De La Rosa became just the fifth D-backs starter to work at least nine innings with a no-decision when the game went into extra innings. His lone mistake was a two-run homer to J.T. Realmuto in the seventh, scattering six hits with five strikeouts in the process.
"Takeaway was what they said -- have to be more focused, go there and fight," said De La Rosa, who set a career high for innings pitched in a game. "Compete for the team. Get a W, no matter what. That means go today and pitch like how I know how to do."
So efficient was De La Rosa that he needed just 94 pitches (66 strikes) to finish nine innings. He retired the final nine batters he faced, including the side in order in the ninth against Miami's 3-4-5 hitters on four pitches.
Did manager Chip Hale consider keeping him in?

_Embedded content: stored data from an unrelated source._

(** The body of the [try] block. *)
Definition ranker_body (input_movies : list string) (top_n : Z) : M (list string) :=
  match find_input_indices input_movies [] with
  | inr movie => _ <~ print (Warning_not_found movie); ret []
  | inl input_movie_indices =>
      match hybrid_scores input_movie_indices with
      | Raised e => raise e
      | Returned scores =>
          match filter_loop input_movies top_n (top_indices scores) [] with
          | Raised e => raise e
          | Returned recommendations => ret recommendations
          end
      end
  end.

Definition get_hybrid_recommendations (input_movies : list string) (top_n : Z)
  : M (list string) :=
  try_except (ranker_body input_movies top_n)
             (fun e => _ <~ print (An_error_occurred e); ret []).

(** The evaluator's result dictionary. *)
Record metrics := Metrics {
  recommendations : list string;
  genre_match_rate : Q;
  total_recommendations : nat
}.

(** [movies_df[movies_df['title'] == t]['genres'].values]. *)
Definition genres_values (t : string) : list string :=
  map genres (List.filter (fun m => String.eqb (title m) t) (movies_df nb)).

(** The seed loop: [values[0]] raises [IndexError] on an empty array. *)
Fixpoint seed_genres_loop (test_movies : list string) (input_genres : gset string)
  : outcome (gset string) :=
  match test_movies with
  | [] => Returned input_genres
  | movie :: rest =>
      match genres_values movie with
      | [] => Raised IndexError
      | genre :: _ =>
          seed_genres_loop rest (input_genres ∪ list_to_set (split_pipe genre))
      end
  end.

(** [sum(any(genre in input_genres for genre in ...) for rec in ...)]. *)
Fixpoint count_genre_matches (input_genres : gset string) (recs : list string)
  : outcome nat :=
  match recs with
  | [] => Returned 0
  | rec :: rest =>
      match genres_values rec with
      | [] => Raised IndexError
      | g :: _ =>
          match count_genre_matches input_genres rest with
          | Raised e => Raised e
          | Returned k =>
              Returned
                ((if existsb (fun genre => bool_decide (genre ∈ input_genres))
                             (split_pipe g) then 1 else 0) + k)
          end
      end
  end.

Definition match_rate (genre_matches : nat) (recs : list string) : Q :=
  match recs with
  | [] => 0%Q
  | _ :: _ =>
      (inject_Z (Z.of_nat genre_matches) / inject_Z (Z.of_nat (length recs))
       * 100)%Q
  end.

(** Everything after the call of the ranker. *)
Definition evaluate_against (test_movies recs : list string) : outcome metrics :=
  match seed_genres_loop test_movies ∅ with
  | Raised e => Raised e
  | Returned input_genres =>
      match count_genre_matches input_genres recs with
      | Raised e => Raised e
      | Returned genre_matches =>
          Returned (Metrics recs (match_rate genre_matches recs) (length recs))
      end
  end.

"I just felt like at that point -- and Mike said the same thing -- it's not only the pitch count, it's the up and downs," Hale said. "He had gone up and down nine times, so I think that was enough."

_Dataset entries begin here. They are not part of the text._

(** X2: on a sub-terrain whose heightfield has shape [(length, width)], with
    non-zero scales and a platform that fits ([0 <= half],
    [half <= length // 2], [half <= width // 2] for
    [half = int(platform_size / horizontal_scale / 2)]), [pit_terrain]
    returns; the square of half-width [half] around the centre pixel holds
    [-int(depth / vertical_scale)] (as an [int16]), and every other pixel
    keeps its value. *)
Theorem pit_terrain_geometry (t : SubTerrain.t) (depth platform_size : Q) :
  let half := py_int (platform_size / SubTerrain.horizontal_scale t / 2) in
  let cx := SubTerrain.length t / 2 in
  let cy := SubTerrain.width t / 2 in
  ~ (SubTerrain.horizontal_scale t == 0)%Q ->
  ~ (SubTerrain.vertical_scale t == 0)%Q ->
  Z.of_nat (shape0 (SubTerrain.height_field_raw t)) = SubTerrain.length t ->
  Z.of_nat (shape1 (SubTerrain.height_field_raw t)) = SubTerrain.width t ->
  0 <= half -> half <= cx -> half <= cy ->
  exists t',
    pit_terrain t depth platform_size = Some t' /\
    forall i j,
      pixel (SubTerrain.height_field_raw t') i j =
        (fun c =>
           if in_rect (cx - half) (cx + half) (cy - half) (cy + half) i j
           then wrap_int16 (- py_int (depth / SubTerrain.vertical_scale t))
           else c)
        <$> pixel (SubTerrain.height_field_raw t) i j.
Proof.
  intros half cx cy Hhs Hvs Hs0 Hs1 Hh Hx Hy.
  unfold pit_terrain. rewrite !py_truediv_Some by (done || discriminate).
  simpl. eexists. split; [reflexivity|]. intros i j. simpl.
  rewrite pixel_setitem_scalar. fold half cx cy.
  pose proof (half_bounds (SubTerrain.length t)).
  pose proof (half_bounds (SubTerrain.width t)).
  fold cx in H. fold cy in H0.
  rewrite !in_slice_fits by lia.
  destruct (pixel (SubTerrain.height_field_raw t) i j) as [c|]; [|done].
  simpl. f_equal. unfold in_rect. by_comparisons.
Qed.

Lemma pit_terrain_geometry_witness :
  exists t',
    pit_terrain demo_peak 1 2 = Some t' /\
    pixel (SubTerrain.height_field_raw t') 1 1 = Some (-2) /\
    pixel (SubTerrain.height_field_raw t') 0 1 = Some 0.
Proof.
  destruct (pit_terrain_geometry demo_peak 1 2) as (t' & Hpit & Hpix);
    [discriminate | discriminate | reflexivity | reflexivity
    | discriminate | discriminate | discriminate |].
  exists t'. split; [exact Hpit|].
  rewrite !Hpix. split; reflexivity.
Defined.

De La Rosa, naturally, wouldn't have minded the extra work.
"I was almost ready to go back," De La Rosa said. "To try and help get that win. Help my team. I felt good. I felt ready to go back."

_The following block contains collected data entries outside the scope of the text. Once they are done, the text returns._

(** The rounds from one checkpoint towards the next. *)
Lemma repeat_rounds_saved map_fn tune k n (st : St) i (self : Sampler) :
  0 < k -> i mod k + Z.of_nat n <= k ->
  let out := repeat_rounds n (sample_round map_fn tune true k) (st, i) self in
  yielded (fst (fst out)) = []
  /\ match snd out with
     | inr (st', i') =>
         i' = i + Z.of_nat n
         /\ saved (fst (fst out)) =
              if i mod k + Z.of_nat n =? k then [st'] else []
     | inl _ => saved (fst (fst out)) = []
     end.
Proof.
  intros Hk. revert st i self. induction n as [|n IH]; intros st i self Hn.
  - cbn [repeat_rounds]. unfold ret. cbn [fst snd].
    change (Z.of_nat 0) with 0. rewrite !Z.add_0_r.
    pose proof (Z.mod_pos_bound i k Hk).
    assert ((i mod k =? k) = false) as -> by lia.
    by split_and!.
  - cbn [repeat_rounds]. cbv zeta. unfold bind.
    pose proof (sample_round_saved map_fn tune true k st i self) as Hr.
    cbv zeta in Hr.
    destruct (sample_round _ _ _ _ _ self) as [[ev1 self1] [e|[st1 i1]]];
      cbn [fst snd] in *; [done|].
    destruct Hr as (Hy1 & -> & Hs1).
    rewrite (succ_mod k i Hk) in Hs1.
    destruct (Z.eqb_spec (i mod k + 1) k) as [He|He].
    + assert (n = 0%nat) as -> by lia. simpl in *.
      rewrite !app_nil_r. change (Z.of_nat 1) with 1.
      assert ((i mod k + 1 =? k) = true) as -> by lia.
      split_and!; try done.
    + assert ((i mod k + 1 =? 0) = false) as Hz
        by (pose proof (Z.mod_pos_bound i k Hk); lia).
      rewrite Hz in Hs1. simpl in Hs1.
      assert ((i + 1) mod k = i mod k + 1) as Hm.
      { rewrite (succ_mod k i Hk).
        by destruct (Z.eqb_spec (i mod k + 1) k). }
      specialize (IH st1 (i + 1) self1). rewrite Hm in IH.
      destruct IH as (Hy2 & Hres); [lia|].
      destruct (repeat_rounds _ _ _ self1) as [[ev2 self2] [e|[st2 i2]]];
        cbn [fst snd] in *;
        rewrite yielded_app, saved_app, Hy1, Hs1, Hy2; simpl.
      * done.
      * destruct Hres as (-> & ->). split_and!; [done|lia|].
        replace (i mod k + Z.of_nat (S n)) with (i mod k + 1 + Z.of_nat n)
          by lia.
        done.
Qed.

De La Rosa induced 14 groundouts, including an inning-ending double play in the sixth. He avoided damage in the second following a two-out double by Christian Yelich by snaring a liner off the bat of Adeiny Hechavarria. De La Rosa worked around a lead-off single by Ichiro Suzuki and a sacrifice bunt by inducing two straight groundouts in the third.
Over his past three outings, De La Rosa has allowed just six runs on 17 hits over 23 innings, and the team has won all three games.
"Tried to attack and tried to get comfortable with all my pitches and throw all my pitches for a strike," De La Rosa said.
Added Hale: "He basically did, and executed the plan we talked about with [Harkey] and [bullpen coach Mel Stottlemyre Jr.] with our pitchers from Day 1 of Spring Training. It was a very, very good job."